Directions for this task:
For this listing, the lines between the one holding "(** [Math.pow(10, top" and the one holding "Definition pow10 (top", inclusive, must be set down exactly.

Source information:
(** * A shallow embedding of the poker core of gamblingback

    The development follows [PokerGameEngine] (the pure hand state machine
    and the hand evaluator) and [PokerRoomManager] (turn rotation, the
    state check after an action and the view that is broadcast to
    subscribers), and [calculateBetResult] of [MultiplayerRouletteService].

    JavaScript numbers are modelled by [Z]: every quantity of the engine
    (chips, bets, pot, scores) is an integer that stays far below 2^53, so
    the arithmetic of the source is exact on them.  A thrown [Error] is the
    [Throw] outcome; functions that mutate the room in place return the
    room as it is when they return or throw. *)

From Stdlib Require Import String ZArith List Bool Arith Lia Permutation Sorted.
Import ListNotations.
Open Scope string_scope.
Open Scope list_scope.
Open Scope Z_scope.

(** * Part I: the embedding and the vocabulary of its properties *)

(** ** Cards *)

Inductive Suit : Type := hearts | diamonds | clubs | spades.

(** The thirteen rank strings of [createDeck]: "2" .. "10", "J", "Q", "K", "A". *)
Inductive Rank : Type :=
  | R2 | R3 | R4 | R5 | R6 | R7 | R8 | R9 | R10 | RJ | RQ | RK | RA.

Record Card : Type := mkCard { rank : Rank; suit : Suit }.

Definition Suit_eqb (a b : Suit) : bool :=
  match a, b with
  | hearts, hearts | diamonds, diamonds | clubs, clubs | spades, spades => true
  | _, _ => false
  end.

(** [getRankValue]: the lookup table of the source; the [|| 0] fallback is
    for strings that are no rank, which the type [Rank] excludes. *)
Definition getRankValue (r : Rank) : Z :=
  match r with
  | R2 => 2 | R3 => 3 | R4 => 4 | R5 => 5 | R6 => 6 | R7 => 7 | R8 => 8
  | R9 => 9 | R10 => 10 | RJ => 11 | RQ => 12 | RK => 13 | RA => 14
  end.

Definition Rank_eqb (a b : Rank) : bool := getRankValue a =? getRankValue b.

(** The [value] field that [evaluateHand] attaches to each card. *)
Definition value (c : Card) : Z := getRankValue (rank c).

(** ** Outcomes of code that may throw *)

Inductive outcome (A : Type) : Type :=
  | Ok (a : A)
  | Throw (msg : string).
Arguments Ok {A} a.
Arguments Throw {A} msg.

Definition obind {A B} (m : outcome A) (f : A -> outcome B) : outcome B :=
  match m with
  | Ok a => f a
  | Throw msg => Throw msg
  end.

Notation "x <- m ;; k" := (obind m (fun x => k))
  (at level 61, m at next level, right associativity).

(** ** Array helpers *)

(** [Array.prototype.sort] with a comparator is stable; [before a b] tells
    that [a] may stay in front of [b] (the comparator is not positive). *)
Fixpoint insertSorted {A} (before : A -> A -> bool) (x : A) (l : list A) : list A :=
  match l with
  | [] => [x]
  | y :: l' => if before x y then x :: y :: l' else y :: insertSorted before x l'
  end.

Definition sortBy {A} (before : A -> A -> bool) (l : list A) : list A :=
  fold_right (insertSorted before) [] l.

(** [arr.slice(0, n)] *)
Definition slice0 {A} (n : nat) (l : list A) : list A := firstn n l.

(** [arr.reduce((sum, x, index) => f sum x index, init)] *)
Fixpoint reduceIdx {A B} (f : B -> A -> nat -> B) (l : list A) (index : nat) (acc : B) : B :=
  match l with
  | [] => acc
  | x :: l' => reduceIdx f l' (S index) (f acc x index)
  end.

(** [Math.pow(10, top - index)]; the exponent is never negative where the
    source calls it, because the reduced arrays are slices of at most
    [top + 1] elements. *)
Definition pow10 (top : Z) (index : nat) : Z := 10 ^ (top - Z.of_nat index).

==

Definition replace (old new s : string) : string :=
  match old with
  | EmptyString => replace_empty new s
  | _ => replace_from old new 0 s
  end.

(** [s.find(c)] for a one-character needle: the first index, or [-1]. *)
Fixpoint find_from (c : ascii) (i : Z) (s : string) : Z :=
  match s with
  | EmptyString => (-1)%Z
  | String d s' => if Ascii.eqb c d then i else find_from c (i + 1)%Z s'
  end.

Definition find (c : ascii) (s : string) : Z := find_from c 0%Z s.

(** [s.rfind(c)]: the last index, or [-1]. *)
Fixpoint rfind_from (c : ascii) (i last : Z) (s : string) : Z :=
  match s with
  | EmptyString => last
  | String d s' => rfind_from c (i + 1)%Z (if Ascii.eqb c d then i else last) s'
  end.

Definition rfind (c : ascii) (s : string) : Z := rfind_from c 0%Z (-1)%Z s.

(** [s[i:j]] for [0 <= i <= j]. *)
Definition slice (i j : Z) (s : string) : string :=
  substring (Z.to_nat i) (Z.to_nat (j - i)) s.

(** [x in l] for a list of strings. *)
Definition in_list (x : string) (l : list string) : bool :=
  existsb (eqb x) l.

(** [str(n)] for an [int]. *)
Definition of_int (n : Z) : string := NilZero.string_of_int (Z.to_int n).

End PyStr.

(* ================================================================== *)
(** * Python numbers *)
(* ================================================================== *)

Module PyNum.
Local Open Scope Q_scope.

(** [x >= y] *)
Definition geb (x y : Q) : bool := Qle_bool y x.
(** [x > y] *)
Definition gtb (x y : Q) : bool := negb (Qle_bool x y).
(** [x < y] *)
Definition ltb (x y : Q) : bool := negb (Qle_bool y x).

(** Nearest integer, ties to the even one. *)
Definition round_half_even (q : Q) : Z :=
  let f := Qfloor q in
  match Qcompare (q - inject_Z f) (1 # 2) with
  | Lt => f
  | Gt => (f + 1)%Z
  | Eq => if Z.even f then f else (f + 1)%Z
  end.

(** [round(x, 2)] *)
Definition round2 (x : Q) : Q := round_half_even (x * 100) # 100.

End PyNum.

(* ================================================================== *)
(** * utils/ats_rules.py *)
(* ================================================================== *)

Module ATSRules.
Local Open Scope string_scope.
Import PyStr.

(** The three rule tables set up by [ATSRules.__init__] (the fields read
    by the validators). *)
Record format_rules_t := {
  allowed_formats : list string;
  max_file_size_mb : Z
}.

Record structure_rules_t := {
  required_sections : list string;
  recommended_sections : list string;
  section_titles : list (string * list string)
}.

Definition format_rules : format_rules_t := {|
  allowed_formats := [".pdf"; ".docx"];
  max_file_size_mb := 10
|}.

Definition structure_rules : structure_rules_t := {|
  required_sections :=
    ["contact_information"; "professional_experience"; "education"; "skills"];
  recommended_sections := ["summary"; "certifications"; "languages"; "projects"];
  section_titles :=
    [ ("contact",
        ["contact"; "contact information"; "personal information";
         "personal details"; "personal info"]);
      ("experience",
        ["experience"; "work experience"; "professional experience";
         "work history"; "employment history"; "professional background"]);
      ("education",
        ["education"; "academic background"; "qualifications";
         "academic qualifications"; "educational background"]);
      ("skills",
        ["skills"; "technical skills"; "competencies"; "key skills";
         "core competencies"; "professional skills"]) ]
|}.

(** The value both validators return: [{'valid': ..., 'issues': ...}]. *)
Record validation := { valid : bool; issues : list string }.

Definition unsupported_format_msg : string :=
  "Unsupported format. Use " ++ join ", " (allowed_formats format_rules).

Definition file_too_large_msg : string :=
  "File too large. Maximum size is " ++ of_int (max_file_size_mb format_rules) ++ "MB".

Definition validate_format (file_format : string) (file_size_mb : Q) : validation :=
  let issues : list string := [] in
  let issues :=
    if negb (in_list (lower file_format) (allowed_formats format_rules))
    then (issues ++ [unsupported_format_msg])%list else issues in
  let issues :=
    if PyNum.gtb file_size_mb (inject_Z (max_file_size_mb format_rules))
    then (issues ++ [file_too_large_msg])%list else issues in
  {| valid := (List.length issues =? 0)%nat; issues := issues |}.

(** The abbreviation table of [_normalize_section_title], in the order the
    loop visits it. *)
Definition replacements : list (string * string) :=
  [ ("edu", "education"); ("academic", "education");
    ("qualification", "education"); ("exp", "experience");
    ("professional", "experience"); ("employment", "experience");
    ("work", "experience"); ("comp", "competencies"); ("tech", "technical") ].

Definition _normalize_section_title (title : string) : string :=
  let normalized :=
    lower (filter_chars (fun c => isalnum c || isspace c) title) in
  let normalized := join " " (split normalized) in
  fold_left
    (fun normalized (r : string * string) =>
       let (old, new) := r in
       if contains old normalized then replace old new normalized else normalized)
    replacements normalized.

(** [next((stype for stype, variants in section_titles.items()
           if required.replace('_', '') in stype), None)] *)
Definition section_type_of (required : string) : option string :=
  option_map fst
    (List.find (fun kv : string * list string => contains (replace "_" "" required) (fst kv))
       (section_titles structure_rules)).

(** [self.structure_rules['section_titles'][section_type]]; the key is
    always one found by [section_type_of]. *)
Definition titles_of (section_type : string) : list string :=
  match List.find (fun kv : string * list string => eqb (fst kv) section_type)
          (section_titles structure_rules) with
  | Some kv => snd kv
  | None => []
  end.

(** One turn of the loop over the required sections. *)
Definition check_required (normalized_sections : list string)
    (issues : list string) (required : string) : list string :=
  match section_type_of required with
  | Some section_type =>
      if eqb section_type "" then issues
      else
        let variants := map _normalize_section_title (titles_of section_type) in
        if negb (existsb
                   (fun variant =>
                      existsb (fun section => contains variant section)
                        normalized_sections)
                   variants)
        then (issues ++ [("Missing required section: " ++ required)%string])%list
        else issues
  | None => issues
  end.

Reply:
(** [Math.pow(10, top - index)]; the exponent is never negative where the
    source calls it, because the reduced arrays are slices of at most
    [top + 1] elements. *)
Definition pow10 (top : Z) (index : nat) : Z := 10 ^ (top - Z.of_nat index).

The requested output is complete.